Mabel Pye (9 April 1894 — 4 March 1982) was an Australian artist noted for painting and printmaking.

== Early life and training ==
Pye was born in Box Hill in 1894 to Alice Eleanor Noar and her husband William Edward Pye who married in 1893. She had a younger sister Hazel, also an artist, and their father built them a studio at the back of their Loch Street home in Surrey Hills, Victoria. Her family was associated with amateur theatre group 'The Benwerrin Players'. Mabel had to be rescued when swimming at Moon Bay near Black Rock when she was 19, which she visited with her family. She studied at the National Gallery School with Adelaide Perry and Napier Wallace under Bernard Hall. She studied drawing from 1912-1915, and painting 1915-1919.

== Career ==
Working in watercolours and linocuts, Pye painted landscapes, still-lifes, and portraits with bold colours and lines. She was a member of the Victorian Artists Society from 1918-1941, and the Melbourne Society of Women Painters and Sculptors, with whom she served on the committee with Esther Paterson, Ola Cohn, Jessie Mackintosh, Sybil Craig, Lina Bryans, and Violet McInnes. As well as exhibiting with both societies she also protested to the Lord Mayor about destruction of trees on Alexandra Avenue.

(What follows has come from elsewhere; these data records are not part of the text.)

Lemma _save_run (s : State) :
  exists r w,
    _save s = (r, mkState (self s) w) /\ saved s r tt
    /\ stderr w = stderr (world s) /\ ticks w = ticks (world s)
    /\ clock w = clock (world s).
Proof.
  destruct s as [[p l] [d err ck tk]].
  unfold _save, saved, can_save. run. rewrite (tmp_nonempty p). run.
  destruct (d !! (p +:+ ".tmp")) as [[| |v0]|] eqn:Etmp; run;
    cbn [is_dir negb andb]; rewrite ?andb_false_r;
    try (eexists _, _; repeat split; reflexivity);
    rewrite lookup_insert_eq; run;
    (destruct (String.eqb p "") eqn:Ep0; run; cbn [negb andb];
     [eexists _, _; repeat split; reflexivity|]);
    rewrite (lookup_insert_ne _ _ _ _ (tmp_fresh p));
    destruct (d !! p) as [[| |]|] eqn:Ep; run; cbn [is_dir negb andb];
    eexists _, _; repeat split; reflexivity.
Qed.

(** *** [add] *)

(** A call of [add] whose date check passes appends one task, numbered by
    [_next_id], and returns it unless the save fails. *)
Lemma add_run (title_ description_ : string) (due_ : option string)
    (tags_ : option (list string)) (s : State) :
  match due_ with
  | Some d => d = "" \/ _validate_date d = Ret tt
  | None => True
  end ->
  exists r w,
    let t := mkTask (_next_id (tasks (self s))) title_ description_
               (clock (world s) (ticks (world s))) (due_value due_)
               (List.map PStr (match tags_ with Some l => l | None => [] end)) false in
    add title_ description_ due_ tags_ s
      = (r, mkState (mkDB (path (self s)) (tasks (self s) ++ [t])) w)
    /\ saved s r t.
Proof.
  intros Hdue. destruct s as [[p l] [d err ck tk]].
  assert (Hpre : forall (k : unit -> M Task) s0,
             bind (match due_ with
                   | Some d => if negb (String.eqb d "") then lift (_validate_date d) else ret tt
                   | None => ret tt
                   end) k s0 = k tt s0).
  { intros k s0. destruct due_ as [d0|]; [|reflexivity].
    destruct (String.eqb_spec d0 "") as [->|Hne]; [reflexivity|].
    destruct Hdue as [->|Hv]; [congruence|]. simpl. unfold bind, lift. now rewrite Hv. }
  unfold add. rewrite Hpre. run.
  match goal with |- context [_save ?S] =>
    destruct (_save_run S) as (r & w & E & Hs & _); rewrite E end.
  cbn [self world path tasks] in *.
  assert (Htags : match tags_ with Some (x :: l0) => x :: l0 | _ => [] end
                  = match tags_ with Some l0 => l0 | None => [] end).
  { destruct tags_ as [[|]|]; reflexivity. }
  rewrite Htags. unfold saved, can_save, due_value in *. cbn in Hs |- *.
  destruct r as [[]|e]; eexists _, w; (split; [reflexivity|]); intuition.
Qed.

(** A date that the check refuses makes [add] raise before it touches
    anything: the object, the disk and the clock are as they were. *)
Lemma add_invalid_date (title_ description_ d : string)
    (tags_ : option (list string)) (e : exn) (s : State) :
  d <> "" -> _validate_date d = Raise e ->
  add title_ description_ (Some d) tags_ s = (Raise e, s).
Proof.
  intros Hne Hv. unfold add.
  destruct (String.eqb_spec d "") as [->|_]; [congruence|].
  simpl. unfold bind, lift. now rewrite Hv.
Qed.

(** C10: [add] called with the empty string as the date does no date
    check; it appends a task whose [due] field is that empty string (not
    [None]), and returns it, the only possible failure being the [IOError]
    of the save. *)
Theorem add_empty_due_kept (title_ description_ : string)
    (tags_ : option (list string)) (s : State) :
  exists r s' t,
    add title_ description_ (Some "") tags_ s = (r, s')
    /\ tasks (self s') = tasks (self s) ++ [t]
    /\ due t = PStr "" /\ id t = _next_id (tasks (self s))
    /\ title t = title_ /\ description t = description_
    /\ saved s r t.
Proof.
  destruct (add_run title_ description_ (Some "") tags_ s) as (r & w & E & Hs).
  { now left. }
  eexists r, _, _. split; [exact E|]. cbn. repeat split; try reflexivity. exact Hs.
Qed.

She was particularly noted for her ballet scenes. As part of their training Russian student dancers were made to visit art shows, and Pye painted impressions from memory of the Ballet Rambert, and was also a member of the Australian Ballet Society. She was also known for landscapes, painting atmospheric works of the Blue Dandenongs.

She has works in the collections of State Library Victoria, the Art Gallery of New South Wales, and the National Gallery of Victoria.

== Death ==
In later life she lived in Montrose and Olinda, and died in 1982 in Mont Calm, Canterbury.